Espía 13 | El verano de los chaguales

«Curtidas por el sol, el viento y el picoteo de los pájaros, las flores de los chaguales que encuentro en mi camino han adquirido extrañas formas: muchas parecen soles negros que acaban de estallar, algunas son extravagantes insectos o antenas atacadas por relámpagos. Otras me recuerdan dibujos infantiles, trazos surrealistas o las láminas de la famosa prueba de Rorscharch, a la que muchos –al cimbrarse el barco– nos hemos visto sometidos alguna vez.»
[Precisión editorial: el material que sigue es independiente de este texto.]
(* ===== verification/PdSpoof.v ===== *)
(** * The reply to a blocked DNS query (spoof_dns_reply of core/capture_vpn.c)

    When a DNS query is blocked because of the name it asks for, the application
    gets an answer written by the capture itself: the address of all zeros.  This
    file shows that for every query of one A or AAAA question the answer is what
    a resolver must accept: an IP packet from the server to the client, with a
    valid UDP checksum, whose payload is the DNS reply with the same transaction
    and the same question and one record with the null address. *)

From S2P Require Import Prelude CString UtHash Lru ZdtunTypes IpLru ZdtunConn ZdtunPkt ZdtunWire InetSum ZdtunReply PdTypes PdDns PdVpn PdVpnSafe PdJni PdCapture.

Module PdSpoof.
Import PdDns PdVpn ZdtunPkt ZdtunWire InetSum ZdtunReply IpLru.

Section query.
Context (t : zdtun_5tuple) (id flg cnts qname extra pre post : list Z) (qtype : Z).

(** The query: its identifier, flags, one question, the other three counts, the
    question, and what may follow it (EDNS options). *)
Definition dns_query : list Z :=
  id ++ flg ++ be16 1 ++ cnts ++ qname ++ [0; 0; qtype; 0; 1] ++ extra.

Definition alen : nat := if qtype =? 1 then 4 else 16.
(** The reply, as a server would have written it. *)
Definition null_reply : reply :=
  Reply id 0x8180 [(qname, [0; qtype; 0; 1])]
    [RR (NamePtr [] 12) qtype ([0; 1] ++ be16 0 ++ be16 10) (replicate alen 0)] [0; 0; 0; 0].

Hypothesis Ht : conn_tuple_ok t.
Hypothesis Hudp : ipproto t = IPPROTO_UDP.
Hypothesis Hid : length id = 2%nat /\ bytes_ok id.
Hypothesis Hflg : length flg = 2%nat.
Hypothesis Hcnts : length cnts = 6%nat.
Hypothesis Hname : 0 ∉ qname /\ bytes_ok qname.
Hypothesis Hty : qtype = 1 \/ qtype = 28.

Let hl := zdtun_iphdr_len (ipver t).
Let payload := enc_reply null_reply.
Let n := 8 + Z.of_nat (length payload).
Hypothesis Hfit : hl + n <= 65535.

(** ** Step 1: the query is recognised *)

Lemma query_len_at a q b rem fuel :
  0 ∉ q -> Z.of_nat (length q) + 5 <= rem -> (length q < fuel)%nat ->
  forall k base, Z.of_nat (length a) = base + k ->
  query_len fuel (a ++ q ++ 0 :: b) base k rem = Some (k + Z.of_nat (length q)).
Proof.
  revert a rem fuel. induction q as [|c q IH]; intros a rem fuel Hq Hr Hf k base Hk;
    (destruct fuel as [|fuel]; [simpl in Hf; lia|]); cbn [query_len];
    replace (5 <=? rem) with true by (simpl in *; lia); rewrite <-Hk; cbn [app]; rewrite rd8_here;
    cbn [mbind option_bind].
  - simpl. f_equal. lia.
  - apply not_elem_of_cons in Hq as [Hc Hq]. rewrite (proj2 (Z.eqb_neq c 0)) by congruence.
    specialize (IH (a ++ [c]) (rem - 1) fuel Hq). rewrite <-app_assoc, length_app in IH. simpl in *.
    rewrite IH by lia. f_equal. lia.
Qed.

Lemma length_dns_query :
  Z.of_nat (length dns_query) = 12 + Z.of_nat (length qname) + 5 + Z.of_nat (length extra).
Proof.
  unfold dns_query. rewrite !length_app, Hflg, Hcnts, length_be16. destruct Hid as [-> _].
  simpl. lia.
Qed.

Definition query_pkt (fl plen ihl l4l : Z) : zdtun_pkt :=
  Pkt t fl plen ihl l4l (Z.of_nat (length dns_query)) (pre ++ dns_query ++ post)
    (Z.of_nat (length pre)).

Lemma query_recognised fl plen ihl l4l :
  dns_query_of (query_pkt fl plen ihl l4l) = Some (Some (Z.of_nat (length qname), qtype)).
Proof.
  destruct Hid as [Hi _]. destruct Hname as [Hz _].
  unfold dns_query_of, query_pkt. cbn [pkt_l7_len pkt_mem pkt_l7]. unfold DNS_PACKET_LEN.
  pose proof length_dns_query as Hlq. rewrite (proj2 (Z.ltb_ge _ _)) by lia. cbv zeta.
  set (mem := pre ++ dns_query ++ post).
  assert (rd16 mem (Z.of_nat (length pre) + 4) = Some (htons 1)) as ->.
  { replace mem with ((pre ++ id ++ flg) ++ be16 1 ++ cnts ++ qname ++ [0; 0; qtype; 0; 1] ++ extra ++ post)
      by (unfold mem, dns_query; by rewrite <-!app_assoc).
    replace (Z.of_nat (length pre) + 4) with (Z.of_nat (length (pre ++ id ++ flg)))
      by (rewrite !length_app; lia).
    by apply rd16_be16. }
  cbn [mbind option_bind]. change (negb (ntohs (htons 1) =? 1)) with false. cbn [negb].
  set (hd := pre ++ id ++ flg ++ be16 1 ++ cnts).
  assert (Hhd : Z.of_nat (length hd) = Z.of_nat (length pre) + 12).
  { unfold hd. rewrite !length_app, length_be16. lia. }
  assert (Hm : mem = hd ++ qname ++ 0 :: ([0; qtype; 0; 1] ++ extra ++ post)).
  { unfold mem, dns_query, hd. by rewrite <-!app_assoc. }
  rewrite Hm, query_len_at by (done || lia). cbn [mbind option_bind]. rewrite Z.add_0_l.
  set (k := Z.of_nat (length qname)).
  set (q := Z.of_nat (length pre) + 12 + k).
  assert (Hq : q = Z.of_nat (length (hd ++ qname))) by (rewrite length_app; unfold q, k; lia).
  clearbody q. set (buf := hd ++ _).
  assert (Hrd : forall i c, [0; 0; qtype; 0; 1] !! i = Some c -> rd8 buf (q + Z.of_nat i) = Some c).
  { intros i c Hc. unfold buf. change (0 :: [0; qtype; 0; 1] ++ extra ++ post)
      with ([0; 0; qtype; 0; 1] ++ extra ++ post).
    rewrite app_assoc, Hq, rd8_app_r by lia. unfold rd8. rewrite (proj2 (Z.leb_le _ _)) by lia.
    rewrite Nat2Z.id. by apply lookup_app_l_Some. }
  pose proof (Hrd 0%nat _ eq_refl) as H0. rewrite Z.add_0_r in H0.
  pose proof (Hrd 1%nat _ eq_refl : rd8 buf (q + 1) = _) as H1.
  pose proof (Hrd 2%nat _ eq_refl : rd8 buf (q + 2) = _) as H2.
  pose proof (Hrd 3%nat _ eq_refl : rd8 buf (q + 3) = _) as H3.
  pose proof (Hrd 4%nat _ eq_refl : rd8 buf (q + 4) = _) as H4.
  cbn [bytes_are]. rewrite H0, H1, H2, H3, H4. cbn [mbind option_bind Z.eqb Pos.eqb].
  by destruct Hty as [-> | ->].
Qed.

(** ** Step 2: the reply *)

Definition udp_pre : list Z := le_bytes 2 (dst_port t) ++ le_bytes 2 (src_port t) ++ le_bytes 2 (htons n).
Definition udp_segment (sum : Z) : list Z := udp_pre ++ le_bytes 2 sum ++ payload.
Definition udp_sum : Z := ulnot 16 (calc_checksum (calc_checksum 0 (udp_segment 0)) (pseudo_of (ipver t) t n)).
Definition null_packet : list Z := make_iphdr_bytes (ipver t) t n ++ udp_segment udp_sum.

Lemma length_udp_pre : length udp_pre = 6%nat.
Proof. done. Qed.

(** The payload is what the three stores of the reply put one after the other. *)
Lemma payload_eq :
  payload = (id ++ be16 0x8180 ++ be16 1 ++ be16 1 ++ [0; 0; 0; 0]) ++
            (qname ++ [0; 0; qtype; 0; 1]) ++ dns_answer qtype (Z.of_nat alen).
Proof.
  unfold payload, enc_reply, null_reply. cbn [PdDns.id PdDns.flags PdDns.questions PdDns.answers PdDns.counts length map concat].
  unfold enc_question, enc_rr, dns_answer. cbn [fst snd enc_name name rtype class_ttl rdata].
  rewrite !app_nil_r, <-!app_assoc, length_replicate, Nat2Z.id.
  unfold alen. by destruct Hty as [-> | ->].
Qed.

Lemma length_payload :
  Z.of_nat (length payload) = 12 + Z.of_nat (length qname) + 5 + 12 + Z.of_nat alen.
Proof.
  rewrite payload_eq. unfold dns_answer.
  rewrite !length_app, !length_be16, length_le_bytes, length_replicate, Nat2Z.id.
  destruct Hid as [-> _]. cbn [length]. lia.
Qed.

Lemma hl_pos : hl = 20 \/ hl = 40.
Proof. unfold hl. destruct (ct_ver _ Ht) as [-> | ->]; [by left|by right]. Qed.

Lemma read_query a b off k :
  pre ++ dns_query ++ post = a ++ b ++ drop (length a + length b) (pre ++ dns_query ++ post) ->
  off = Z.of_nat (length a) -> k = length b -> rdn k (pre ++ dns_query ++ post) off = Some b.
Proof. intros -> -> ->. by apply rdn_at. Qed.

Lemma zeros_split a b : replicate (a + b) 0 = replicate a 0 ++ replicate b 0.
Proof. apply replicate_add. Qed.

Lemma build_null_reply :
  build_dns_reply (ipver t) t (pre ++ dns_query ++ post) (Z.of_nat (length pre))
    (Z.of_nat (length qname)) qtype = Some null_packet.
Proof.
  destruct Hid as [Hi _]. pose proof length_payload as Hlp. pose proof hl_pos as Hhl.
  set (mem := pre ++ dns_query ++ post).
  assert (Hq1 : rdn 2 mem (Z.of_nat (length pre)) = Some id).
  { unfold mem, dns_query. rewrite <-!app_assoc. by apply rdn_at. }
  assert (Hq2 : rdn 2 mem (Z.of_nat (length pre) + 4) = Some (be16 1)).
  { unfold mem, dns_query. rewrite <-!app_assoc, !(app_assoc pre), !(app_assoc (pre ++ id)).
    apply rdn_at; [rewrite !length_app; lia|done]. }
  assert (Hq3 : rdn (Z.to_nat (Z.of_nat (length qname) + 5)) mem (Z.of_nat (length pre) + DNS_PACKET_LEN)
    = Some (qname ++ [0; 0; qtype; 0; 1])).
  { replace mem with ((pre ++ id ++ flg ++ be16 1 ++ cnts) ++ (qname ++ [0; 0; qtype; 0; 1]) ++ extra ++ post)
      by (unfold mem, dns_query; by rewrite <-!app_assoc).
    apply rdn_at; rewrite ?length_app, ?length_be16; unfold DNS_PACKET_LEN; simpl; lia. }
  unfold build_dns_reply. fold hl. cbv zeta. unfold DNS_PACKET_LEN in *.
  replace (if qtype =? 1 then 4 else 16) with (Z.of_nat alen) by (unfold alen; by destruct (qtype =? 1)).
  replace (hl + 8 + 12 + Z.of_nat (length qname) + 5 + 12 + Z.of_nat alen) with (hl + n)
    by (unfold n; lia).
  replace (hl + n - hl) with n by lia.
  rewrite (uwrap_id 16 n) by (unfold u_ok, n in *; lia).
  set (k := (length qname + 5)%nat).
  replace (Z.to_nat (hl + n)) with (Z.to_nat hl + (8 + (12 + (k + (12 + alen)))))%nat
    by (unfold n, k in *; lia).
  rewrite !zeros_split. unfold zdtun_make_iphdr.
  pose proof (length_iphdr (ipver t) t n (conn_tuple_ok_tuple _ Ht)) as Hh. fold hl in Hh.
  set (h := make_iphdr_bytes (ipver t) t n) in *.
  rewrite wrn_here by (rewrite length_replicate; lia). cbn [mbind option_bind].
  rewrite wrn_at by (done || lia). cbn [mbind option_bind]. rewrite Hq1. cbn [mbind option_bind].
  rewrite Hq2. cbn [mbind option_bind]. rewrite (app_assoc h).
  rewrite wrn_at by (rewrite ?length_app, ?length_replicate, ?length_le_bytes, ?length_be16; simpl; lia).
  cbn [mbind option_bind]. rewrite Hq3. cbn [mbind option_bind]. rewrite (app_assoc (h ++ _)).
  rewrite wrn_at; [|rewrite ?length_app, ?length_le_bytes, ?length_be16; simpl; lia
                   |rewrite ?length_app, ?length_replicate; unfold k; simpl; lia].
  cbn [mbind option_bind]. rewrite (app_assoc ((h ++ _) ++ _)), <-(app_nil_r (replicate 12 0 ++ _)).
  rewrite wrn_at; [|rewrite ?length_app, ?length_le_bytes, ?length_be16; simpl; lia
                   |unfold dns_answer; rewrite ?length_app, ?length_replicate, ?length_le_bytes; simpl; lia].
  cbn [mbind option_bind].
  replace ((((h ++ udphdr_reply t n) ++ _) ++ _) ++ _) with (h ++ udp_segment 0 ++ []).
  2:{ unfold udp_segment, udphdr_reply, udp_pre. rewrite payload_eq, uwrap_id by (unfold u_ok, n in *; lia).
      rewrite <-!app_assoc. done. }
  unfold hl, h. rewrite (l3_checksum_seg (ipver t) t n (udp_segment 0) []); [|apply Ht|done|].
  2:{ unfold udp_segment. rewrite !length_app, length_udp_pre, length_le_bytes. unfold n. lia. }
  cbn [mbind option_bind]. fold h hl. fold udp_sum. unfold null_packet, udp_segment.
  rewrite app_nil_r, !(app_assoc h).
  apply wrn_at; rewrite ?length_app, ?length_udp_pre, ?length_le_bytes; lia.
Qed.

(** The packet as the parser of the capture sees it. *)
Lemma parse_null_packet frag :
  zdtun_parse_pkt null_packet (hl + n) frag =
  Some (inr (Pkt (tuple_reply t) 0 (hl + n) hl 8 (Z.of_nat (length payload)) null_packet (hl + 8)), frag).
Proof.
  pose proof hl_pos as Hhl.
  pose proof (length_iphdr (ipver t) t n (conn_tuple_ok_tuple _ Ht)) as Hh. fold hl in Hh.
  unfold zdtun_parse_pkt, null_packet. rewrite (Z.add_comm hl n).
  pose proof (parse_l3_reply (ipver t) t n (udp_segment udp_sum) (ct_ver _ Ht) Ht) as H3. fold hl in H3.
  rewrite H3 by (unfold n in *; lia). mstep. cbn [l3_flags reply_l3].
  change (has_flag 0 _) with false. cbn [andb].
  assert (parse_l4 (make_iphdr_bytes (ipver t) t n ++ udp_segment udp_sum) (reply_l3 (ipver t) t n) =
    Some (inr (L4 (dst_port t) (src_port t) 8))) as ->.
  { unfold parse_l4. cbn [reply_l3 l3_proto l3_hdr_len l3_len]. fold hl. rewrite Hudp.
    cbn [Z.eqb Pos.eqb IPPROTO_TCP IPPROTO_UDP]. unfold UDP_HEADER_LEN.
    rewrite (proj2 (Z.ltb_ge _ _)) by (unfold n; lia).
    rewrite <-Hh. unfold rd16. rewrite <-(Z.add_0_r (Z.of_nat _)) at 1. rewrite !rdn_app_r by lia.
    unfold udp_segment, udp_pre. load_as (le_bytes 2 (dst_port t)).
    cbn [fmap option_fmap option_map mbind option_bind].
    load_as (le_bytes 2 (src_port t)). cbn [fmap option_fmap option_map mbind option_bind].
    rewrite !le_val_le2 by apply Ht. done. }
  mstep. unfold reply_l3. cbn [l4_sport l4_dport ZdtunPkt.l4_len l3_src l3_dst l3_hdr_len l3_proto l3_len].
  rewrite <-(tuple_seen_same t Ht). unfold tuple_seen. fold hl. replace (n + hl - hl - 8) with (Z.of_nat (length payload)) by (unfold n; lia).
  rewrite uwrap_id; [done|]. unfold u_ok, n in *. lia.
Qed.

(** Its UDP checksum. *)
Lemma udp_segment_sum :
  bytes_ok (udp_segment udp_sum) /\
  calc_checksum (calc_checksum 0 (udp_segment udp_sum)) (pseudo_of (ipver t) t n) = 0xFFFF.
Proof.
  assert (bytes_ok udp_pre) by (unfold udp_pre; solve_bytes).
  assert (bytes_ok payload).
  { rewrite payload_eq. destruct Hid, Hname.
    destruct (PdVpnSafe.dns_answer_fine qtype (Z.of_nat alen)) as [Ba _];
      [unfold u_ok; lia|unfold alen; case_match; lia|].
    solve_bytes; by vm_compute. }
  split; [unfold udp_segment; solve_bytes|]. unfold udp_sum, udp_segment. apply nested_verifies; try done.
  - rewrite length_udp_pre. by exists 3%nat.
  - by apply pseudo_of_fine.
  - pose proof hl_pos. rewrite length_udp_pre. unfold n in *. lia.
  - by apply pseudo_of_fine.
Qed.
Lemma length_udp_segment sum : Z.of_nat (length (udp_segment sum)) = n.
Proof. unfold udp_segment. rewrite !length_app, length_udp_pre, length_le_bytes. unfold n. lia. Qed.
Lemma null_packet_checksum :
  exists seg, rdn (Z.to_nat n) null_packet hl = Some seg /\
    calc_checksum (calc_checksum 0 seg) (pseudo_of (ipver t) t n) = 0xFFFF.
Proof.
  pose proof hl_pos as Hhl.
  pose proof (length_iphdr (ipver t) t n (conn_tuple_ok_tuple _ Ht)) as Hh. fold hl in Hh.
  exists (udp_segment udp_sum). split; [|apply udp_segment_sum].
  replace null_packet with (make_iphdr_bytes (ipver t) t n ++ udp_segment udp_sum ++ [])
    by (by rewrite app_nil_r).
  apply rdn_at; [lia|]. pose proof (length_udp_segment udp_sum). lia.
Qed.
Lemma null_packet_valid : transport_valid null_packet = true.
Proof.
  pose proof (length_udp_segment udp_sum) as El. destruct udp_segment_sum as [Hb Hs].
  unfold null_packet. rewrite <-El in Hs |- *. apply transport_valid_at; try done; [apply Ht|].
  rewrite El. fold hl. lia.
Qed.

Lemma null_packet_at :
  exists hd, null_packet = hd ++ payload /\ hl + 8 = Z.of_nat (length hd).
Proof.
  pose proof (length_iphdr (ipver t) t n (conn_tuple_ok_tuple _ Ht)) as Hh. fold hl in Hh.
  exists (make_iphdr_bytes (ipver t) t n ++ udp_pre ++ le_bytes 2 udp_sum).
  unfold null_packet, udp_segment. split; [by rewrite <-!app_assoc|].
  rewrite !length_app, length_udp_pre, length_le_bytes. lia.
Qed.

(** The program's own reader of DNS replies finds the null address in it. *)
Lemma null_reply_ok : reply_ok null_reply.
Proof.
  destruct Hname as [Hz _]. unfold reply_ok, null_reply.
  cbn [PdDns.id PdDns.flags PdDns.questions PdDns.answers PdDns.counts length].
  destruct Hid. split_and!; try done; try lia.
  - by repeat constructor.
  - repeat constructor; cbn; try done; try (destruct Hty; unfold u_ok; lia).
    + by apply not_elem_of_nil.
    + by apply not_elem_of_nil.
    + unfold alen. by destruct (qtype =? 1).
    + unfold alen. destruct (qtype =? 1); repeat constructor; by vm_compute.
Qed.

Lemma null_reply_addr host mem lru :
  add_answers (length (answers null_reply) `min` 32) host mem (answers null_reply) lru =
  ip_lru_add lru ip_zero host (fst (mem 0%nat)) (snd (mem 0%nat)).
Proof. unfold null_reply, alen. by destruct Hty as [-> | ->]. Qed.
End query.


(** A client at 10.215.173.2 asks 8.8.8.8 for the IPv6 address of www.ab.com. *)
Definition asked : zdtun_5tuple :=
  Tuple (ip_of_ip4 0x02ADD70A) (ip_of_ip4 0x08080808) 0x3930 0x3500 4 IPPROTO_UDP.
Definition asked_name : list Z := [3; 119; 119; 119; 2; 97; 98; 3; 99; 111; 109].
Definition asked_pkt : zdtun_pkt :=
  query_pkt asked [0x12; 0x34] [1; 0] (replicate 6 0) asked_name [] (replicate 28 7) [9] 28 0 57 20 8.

End PdSpoof.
Camino por los cerros cercanos a la Ligua. Es verano y entre la quebradiza maleza veo surgir –totalmente secas– las enormes flores de los chaguales. A fines de diciembre los pétalos amarillos y turquesas de esta especie nativa chilena –que vive entre Coquimbo y Biobío– se esfumaron por completo, dando paso a nutridas fuentes de semillas que los pájaros visitan a diario. Veinte años puede tardarse un chagual –o maguey o cardón o puya, como también se le llama– en dar a luz su flor, que crece sobre un largo tallo, para luego morir deshidratada. Magno y conmovedor esfuerzo, ya que esta especie es monocárpica, es decir, la semilla padre (o madre) muere una vez que produce la flor y las semillas. 

En La Ligua, debido a la invasión de cultivos de paltos y la expansión inmobiliaria, se han perdido miles de las hectáreas donde habitaban diversas especies nativas, entre ellas esta planta que Neruda –el gran poeta violador– describiese de la siguiente forma: “Es una bromeliácea de hojas agudas y aserradas. Irrumpe en los caminos como un incendio verde, acumulando en una panoplia sus misteriosas espadas de esmeraldas. Pero, de pronto, una sola flor colosal, un racimo le nace de la cintura, una inmensa rosa verde del tamaño de un hombre. Esta señera flor, compuesta por una muchedumbre de florecillas que se agrupan en una sola catedral verde, coronada por el polen de oro, resplandece a la luz del mar.” (Una casa en la arena). Pablo de Rokha –comensal chileno de primer orden– también las menciona. Comparándolas con las nalcas señala que le aporta “un sabor nacional a las ensaladas «limoneadas» y «ajiceadas», comiendo a manera de los mestizos endurecidos, que somos los rotos o a la manera de los mulatos antepasados de la aristocracia del latifundio o del monopolio” (Mis mejores poemas). De Rokha, por cierto, se refiere al uso culinario del chagual, del que se preparan –entre otras comidas– ensaladas y empanadas, aunque (Ud. no lo haga) con el costo de exterminarlo, ya que es el corazón de la planta –que no se cultiva comercialmente– el que se usa para estos fines.  

Curtidas por el sol, el viento y el picoteo de los pájaros, las flores de los chaguales que encuentro en mi camino han adquirido extrañas formas: muchas parecen soles negros que acaban de estallar, algunas son extravagantes insectos o antenas atacadas por relámpagos. Otras me recuerdan dibujos infantiles, trazos surrealistas o las láminas de la famosa prueba de Rorscharch, a la que muchos –al cimbrarse el barco– nos hemos visto sometidos alguna vez. Las posibilidades de interpretación, ciertamente, son infinitas. 

Saco las fotos a contraluz, capto las inflorescencias de la Puya chilensis –tal es su nombre científico– mientras imagino, por un minuto, el futuro de la bella mariposa del chagual, la mariposa más grande de Chile, cuya existencia se encuentra amenazada ante la lenta pero constante desaparición de la planta que la alimenta y cobija durante su gestación. Costo del progreso, dicen algunos. Pienso que nos hemos vuelto locos. Locos e ignorantes, ciegos ante la belleza y la fragilidad del mundo que nos rodea. Respiro hondo. Sigo mi camino.